In this scenario, we have the potential beginning of a nice, healthy relationship. How do we know? Three things that indicate this to me:
1) Eve hasn’t yet decided that she is in love with Adam since she’s still getting acquainted with him.
2) She’s open to the relationship working with him and is enjoying dates with him in the present, but she hasn’t created an imaginary future relationship with him yet that might cloud the evaluation process.
3) Eve schedules dates with Adam around events in her life she’s already committed to that are also important to her. She isn’t moving them around to please him or out of fear that he will lose interest in her. She knows that the kind of relationship she desires is with a man she finds attractive who also respects her desires. Adam seems to fit this description, so far, through his date-scheduling accommodations and their overall good rapport. Eve’s ability to keep her compatibility needs at the forefront reveals a healthy sense of self-worth in this scenario.

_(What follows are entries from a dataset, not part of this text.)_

(* ===== verification/GsStats.v ===== *)
(** * Statistics of the ground tunnels

    [stats_drain] of [ground/gs_supervisor.c]: every report of a [wfb_rx] or [wfb_tx] is
    forwarded, read into the tunnel's snapshot, and, on a probe tunnel, folded into the
    packet-error records sent to the vehicle ([probe_accumulate], [probe_window_flush]). *)

From S2P Require Import Prelude CFloat CString Strtod WfbJson Io.
From S2P Require Import GsText GsNet GsConfig GsProc GsState.

Local Open Scope list_scope.

Section Stats.
Context {EV : GsEnv}.

(** ** The probe producer *)

Definition bucket_zero : ProbeBucket := Build_ProbeBucket 0 0 INT_MIN.

Definition probe_buckets_reset (now : Z) (a : ProbeAcc) : ProbeAcc :=
  a <| probe_bucket := replicate 16 bucket_zero |> <| probe_win_start_us := now |>.

(** The record of one bucket. *)
Definition key_is (key value : string) : string := (quoted key ++ ":" ++ value)%string.
Fixpoint commas (l : list string) : string :=
  match l with
  | [] => EmptyString
  | [s] => s
  | s :: l => (s ++ "," ++ commas l)%string
  end.

Definition probe_record (ts_ms radio_port mcs u l rssi win_us : Z) : string :=
  let acc := u32 (u + l) in
  ("{" ++ commas
     [key_is "type" (quoted "probe"); key_is "ts_ms" (pretty ts_ms);
      key_is "radio_port" (pretty radio_port); key_is "mcs" (pretty mcs);
      key_is "per" (printf_f 4 (F64.div (F64.of_Z l) (F64.of_Z acc)));
      key_is "recv" (pretty u); key_is "lost" (pretty l); key_is "accounted" (pretty acc);
      key_is "rssi" (if (rssi =? INT_MIN)%Z then "null" else pretty rssi);
      key_is "window_s" (printf_f 3 (F64.div (F64.of_Z win_us) (F64.of_Z 1000000)))] ++
   "}" ++ str1 LF)%string.

(** [if (fwd_active) sendto(...)], the result ignored. *)
Definition forward (dst : option Addr) (text : string) : GS unit :=
  match dst with
  | Some a => let! _ := send_text a text in io_ret tt
  | None => io_ret tt
  end.

Fixpoint flush_buckets (ts_ms win_us : Z) (t : Tunnel) (m : Z) (bs : list ProbeBucket)
    (emitted : Z) : GS Z :=
  match bs with
  | [] => io_ret emitted
  | b :: bs =>
      if u32 (pb_uniq b + pb_lost b) =? 0 then flush_buckets ts_ms win_us t (m + 1) bs emitted
      else
        let rec := probe_record ts_ms (tc_radio_port (t_cfg t)) m (pb_uniq b) (pb_lost b)
                     (pb_rssi b) win_us in
        let! _ := (if strlen rec <? 256 then forward (t_fwd t) rec else io_ret tt) in
        flush_buckets ts_ms win_us t (m + 1) bs (u32 (emitted + 1))
  end.

Definition probe_window_flush (now : Z) (t : Tunnel) : GS Tunnel :=
  let a := t_probe_acc t in
  let! ts_ms := realtime_ms in
  let! n := flush_buckets ts_ms (u64 (now - probe_win_start_us a)) t 0 (probe_bucket a)
              (probe_emit_count a) in
  io_ret (t <| t_probe_acc := probe_buckets_reset now (a <| probe_emit_count := n |>) |>).

Definition bucket_add (uniq lost rssi : Z) (b : ProbeBucket) : ProbeBucket :=
  let b := b <| pb_uniq := u32 (pb_uniq b + uniq) |> <| pb_lost := u32 (pb_lost b + lost) |> in
  if negb (rssi =? INT_MIN) && ((pb_rssi b =? INT_MIN) || (rssi >? pb_rssi b))
  then b <| pb_rssi := rssi |> else b.

(** The accumulator before the flush. *)
Definition probe_fold (win_us uniq lost mcs rssi now : Z) (a : ProbeAcc) : ProbeAcc :=
  let a := if probe_win_start_us a =? 0 then probe_buckets_reset now a else a in
  let a := if u64 (now - probe_win_start_us a) >? u64 (4 * win_us)
           then (probe_buckets_reset now a) <| probe_drop_count := u32 (probe_drop_count a + 1) |>
           else a in
  if (0 <=? mcs) && (mcs <? 16) then
    a <| probe_bucket := array_write (bucket_add uniq lost rssi) mcs (probe_bucket a) |>
  else a.

Definition probe_accumulate (uniq lost mcs rssi now : Z) (t : Tunnel) : GS Tunnel :=
  let win_us := u64 (tc_probe_window_ms (t_cfg t) * 1000) in
  let t := t <| t_probe_acc := probe_fold win_us uniq lost mcs rssi now (t_probe_acc t) |> in
  if win_us <=? u64 (now - probe_win_start_us (t_probe_acc t)) then probe_window_flush now t
  else io_ret t.

(** ** The antenna list *)

(** The texts of the objects at depth 0; [start] is the text from [obj_start] on, [len] how
    much of it has been passed. *)
Fixpoint ant_objects (depth : Z) (start : string) (len : nat) (s : string) : list string :=
  match s with
  | EmptyString => []
  | String c s' =>
      if aeq c BRACE_OPEN then
        if depth =? 0 then ant_objects (depth + 1) s 1 s'
        else ant_objects (depth + 1) start (S len) s'
      else if aeq c BRACE_CLOSE then
        if depth - 1 =? 0 then
          take_chars (S len) start :: ant_objects (depth - 1) start (S len) s'
        else ant_objects (depth - 1) start (S len) s'
      else ant_objects depth start (S len) s'
  end.

(** The local variables of the walk. *)
Record AntWalk := Build_AntWalk {
  aw_count : Z; aw_seen : list string; aw_best_rssi : Z; aw_mcs : Z; aw_hist : list Z
}.

#[export] Instance eta_AntWalk : Eta AntWalk := fun a =>
  Build_AntWalk (aw_count a) (aw_seen a) (aw_best_rssi a) (aw_mcs a) (aw_hist a).

Definition ant_step (a : AntWalk) (o : string) : AntWalk :=
  let a := match json_slice_object o "rssi" ≫= (fun r => json_pick_i32 r "avg") with
           | Some avg => if avg >? aw_best_rssi a then a <| aw_best_rssi := avg |> else a
           | None => a
           end in
  let a := match json_pick_i32 o "mcs" with
           | Some am =>
               let a := a <| aw_mcs := am |> in
               if (0 <=? am) && (am <? 16) then
                 match json_pick_i32 o "pkts" with
                 | Some ap => if 0 <? ap then
                     a <| aw_hist := array_write (fun h => u32 (h + ap)) am (aw_hist a) |>
                     else a
                 | None => a
                 end
               else a
           | None => a
           end in
  let a := a <| aw_count := aw_count a + 1 |> in
  match json_pick_str o "id" 24 with
  | Some id =>
      if negb (bool_decide (id ∈ aw_seen a)) && (length (aw_seen a) <? 16)%nat
      then a <| aw_seen := aw_seen a ++ [id] |> else a
  | None => a
  end.

Definition ant_walk (ant : option string) : AntWalk :=
  let objs := match ant with
              | Some s => if 2 <=? strlen s then ant_objects 0 s 0 s else []
              | None => []
              end in
  fold_left ant_step objs (Build_AntWalk 0 [] INT_MIN (-1) (replicate 16 0)).

(** ** One report *)

(** [if (json_pick(js, key, &u) == 0) field = u]. *)
Definition pick_to {A S} (pick : option A) (set : A -> S -> S) (s : S) : S :=
  match pick with Some x => set x s | None => s end.

Definition pick_pkt (pkt : string) (s : RxStats) : RxStats :=
  let s := pick_to (json_pick_u32 pkt "all") (fun u s => s <| st_pkt_all := u |>) s in
  let s := pick_to (json_pick_u32 pkt "lost") (fun u s => s <| st_pkt_lost := u |>) s in
  let s := pick_to (json_pick_u32 pkt "fec_recovered") (fun u s => s <| st_pkt_fec := u |>) s in
  let s := pick_to (json_pick_u32 pkt "outgoing") (fun u s => s <| st_pkt_outgoing := u |>) s in
  let s := pick_to (json_pick_u32 pkt "dec_err") (fun u s => s <| st_pkt_dec_err := u |>) s in
  let s := pick_to (json_pick_u32 pkt "outgoing_bytes") (fun u s => s <| st_pkt_bytes := u |>) s in
  pick_to (json_pick_u32 pkt "uniq") (fun u s => s <| st_pkt_uniq := u |>) s.

(** The scanner's look at a report; the clock is read only when it matters. *)
Definition scan_note (t : Tunnel) (uniq : option Z) (sc : ScanState) : GS ScanState :=
  match uniq with
  | Some u =>
      if (0 <? u) && bool_decide (sc_phase sc = SCAN_RUNNING) && is_rx t then
        let! now := now_us in
        io_ret (if u64 (sc_step_started_us sc + 200000) <=? now
                then sc <| sc_step_saw_traffic := true |> else sc)
      else io_ret sc
  | None => io_ret sc
  end.

Definition mcs_window (nsec : Z) (hist : list Z) (s : RxStats) : RxStats :=
  let w := nsec mod 10 in
  let s := if nth (Z.to_nat w) (st_mcs_win_sec s) 0 =? nsec then s
           else s <| st_mcs_win := array_write (fun _ => replicate 16 0) w (st_mcs_win s) |>
                  <| st_mcs_win_sec := array_write (fun _ => nsec) w (st_mcs_win_sec s) |> in
  s <| st_mcs_win := array_write (fun row => zip_with (fun x h => u32 (x + h)) row hist) w
                       (st_mcs_win s) |>.

Definition on_rx (f : RxStats -> RxStats) (t : Tunnel) : Tunnel :=
  t <| t_rx_stats := f (t_rx_stats t) |>.

Definition drain_rx_ant (buf : string) (t : Tunnel) (sc : ScanState) : GS (Tunnel * ScanState) :=
  let pkt := json_slice_object buf "pkt" in
  let t := pick_to pkt (fun p => on_rx (pick_pkt p)) t in
  let uniq := p ← pkt; json_pick_u32 p "uniq" in
  let lost := p ← pkt; json_pick_u32 p "lost" in
  let! sc := scan_note t uniq sc in
  let a := ant_walk (json_slice_object buf "ant") in
  let t := on_rx (fun s => s <| st_ant_count :=
      match aw_seen a with [] => aw_count a | l => Z.of_nat (length l) end |>) t in
  let t := if aw_best_rssi a =? INT_MIN then t
           else on_rx (fun s => s <| st_rssi_best := aw_best_rssi a |>) t in
  let! now := now_us in
  let t := on_rx (mcs_window (now `quot` 1000000) (aw_hist a)) t in
  if tc_probe (t_cfg t) then
    let! now := now_us in
    let! t := probe_accumulate (default 0 uniq) (default 0 lost) (aw_mcs a) (aw_best_rssi a) now t in
    io_ret (t, sc)
  else io_ret (t, sc).

Definition pick_tx (tx : string) (s : TxStats) : TxStats :=
  let s := pick_to (json_pick_u32 tx "pkts_in") (fun u s => s <| st_tx_pkts_in := u |>) s in
  let s := pick_to (json_pick_u32 tx "pkts_out") (fun u s => s <| st_tx_pkts_out := u |>) s in
  let s := pick_to (json_pick_u32 tx "bytes_in") (fun u s => s <| st_tx_bytes_in := u |>) s in
  let s := pick_to (json_pick_u32 tx "bytes_out") (fun u s => s <| st_tx_bytes_out := u |>) s in
  let s := pick_to (json_pick_u32 tx "pkts_drop") (fun u s => s <| st_tx_drop := u |>) s in
  let s := pick_to (json_pick_u32 tx "pkts_trunc") (fun u s => s <| st_tx_trunc := u |>) s in
  pick_to (json_pick_u32 tx "fec_timeouts") (fun u s => s <| st_tx_fec_timeouts := u |>) s.

Definition pick_fec (tx : string) (p : TxParams) : TxParams :=
  let p := pick_to (json_pick_i32 tx "fec_k")
             (fun s p => p <| tp_fec_k := s |> <| tp_fec_cache_have := true |>) p in
  pick_to (json_pick_i32 tx "fec_n")
    (fun s p => p <| tp_fec_n := s |> <| tp_fec_cache_have := true |>) p.

Definition pick_radio (r : string) (p : TxParams) : TxParams :=
  let p := pick_to (json_pick_i32 r "mcs") (fun s p => p <| tp_mcs_index := s |>) p in
  let p := pick_to (json_pick_i32 r "bw") (fun s p => p <| tp_bandwidth_mhz := s |>) p in
  let p := pick_to (json_pick_i32 r "short_gi") (fun s p => p <| tp_short_gi := s |>) p in
  let p := pick_to (json_pick_i32 r "stbc") (fun s p => p <| tp_stbc := s |>) p in
  let p := pick_to (json_pick_i32 r "ldpc") (fun s p => p <| tp_ldpc := s |>) p in
  let p := pick_to (json_pick_i32 r "vht_mode") (fun s p => p <| tp_vht_mode := s |>) p in
  pick_to (json_pick_i32 r "vht_nss") (fun s p => p <| tp_vht_nss := s |>) p.

Definition drain_tx_stats (buf : string) (t : Tunnel) : GS Tunnel :=
  let t := pick_to (json_slice_object buf "tx")
    (fun tx t => on_tx (pick_fec tx) (t <| t_tx_stats := pick_tx tx (t_tx_stats t) |>)) t in
  match json_slice_object buf "radio" with
  | None => io_ret t
  | Some r =>
      let! now := now_us in
      io_ret (on_tx (fun p => (pick_radio r p) <| tp_radio_cache_have := true |>
                                 <| tp_radio_cache_us := now |>) t)
  end.

Definition type_tag (ty : string) : string := key_is "type" (quoted ty).

(** The body of [stats_drain]'s loop; [got] is what [recv] wrote. *)
Definition drain_one (got : string) (t : Tunnel) (sc : ScanState) : GS (Tunnel * ScanState) :=
  let buf := take_chars 4095 got in
  if nonempty buf then
    let! _ := (if tc_probe (t_cfg t) then io_ret tt else forward (t_fwd t) buf) in
    let! _ := (if tc_probe (t_cfg t) then io_ret tt else forward (t_tap t) buf) in
    let t := pick_to (json_pick_u32 buf "interval_ms") (fun u t => t <| t_interval_ms := u |>) t in
    let is_rx_ant := contains (until_nul buf) (type_tag "rx_ant") in
    let is_tx_stats := contains (until_nul buf) (type_tag "tx_stats") in
    if negb is_rx_ant && negb is_tx_stats then io_ret (t, sc)
    else
      let! r := (if is_rx_ant then drain_rx_ant buf t sc else io_ret (t, sc)) in
      let '(t, sc) := r in
      let! t := (if is_tx_stats then drain_tx_stats buf t else io_ret t) in
      let! now := now_us in
      let t := if t_msg_count t =? 0 then t <| t_first_us := now |> else t in
      io_ret (t <| t_last_us := now |> <| t_msg_count := u32 (t_msg_count t + 1) |>, sc)
  else io_ret (t, sc).

Fixpoint drain_list (l : list string) (t : Tunnel) (sc : ScanState) : GS (Tunnel * ScanState) :=
  match l with
  | [] => io_ret (t, sc)
  | got :: l => let! r := drain_one got t sc in drain_list l r.1 r.2
  end.

Definition stats_drain (t : Tunnel) (sc : ScanState) : GS (Tunnel * ScanState) :=
  let! l := drain_fd (t_stats_fd t) in drain_list l t sc.
End Stats.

The Two in One is the best of self-love and shared love. It involves two people who have a healthy relationship with themselves working to create a healthy relationship with each other. This scenario doesn’t mean that Eve and Adam are all set in a perfect relationship or even a long-term relationship, however, but that the groundwork for a healthy loving relationship is there at this stage. From our limited information, we can deduce that these two individuals care about each other and have a sense of self-respect that will also help them to evaluate whether or not to move forward in a way that is in service to their love desires.
By the way, if you’re someone who is already actively thinking up stories of how Adam could still end up being a jerk to Eve, just notice that this is an automatic subconscious response that is going on for you that probably comes up a lot. This response is a well-intended protection mechanism from within just doing its thing to keep you safe from hurt. However, since issues could arise where this same mechanism also sabotages your ability to receive the very kind of love you desire when it is available to you, we will be exploring ways to give your protective inner-self activities to do that are far more useful in accomplishing that task within the contents of the book.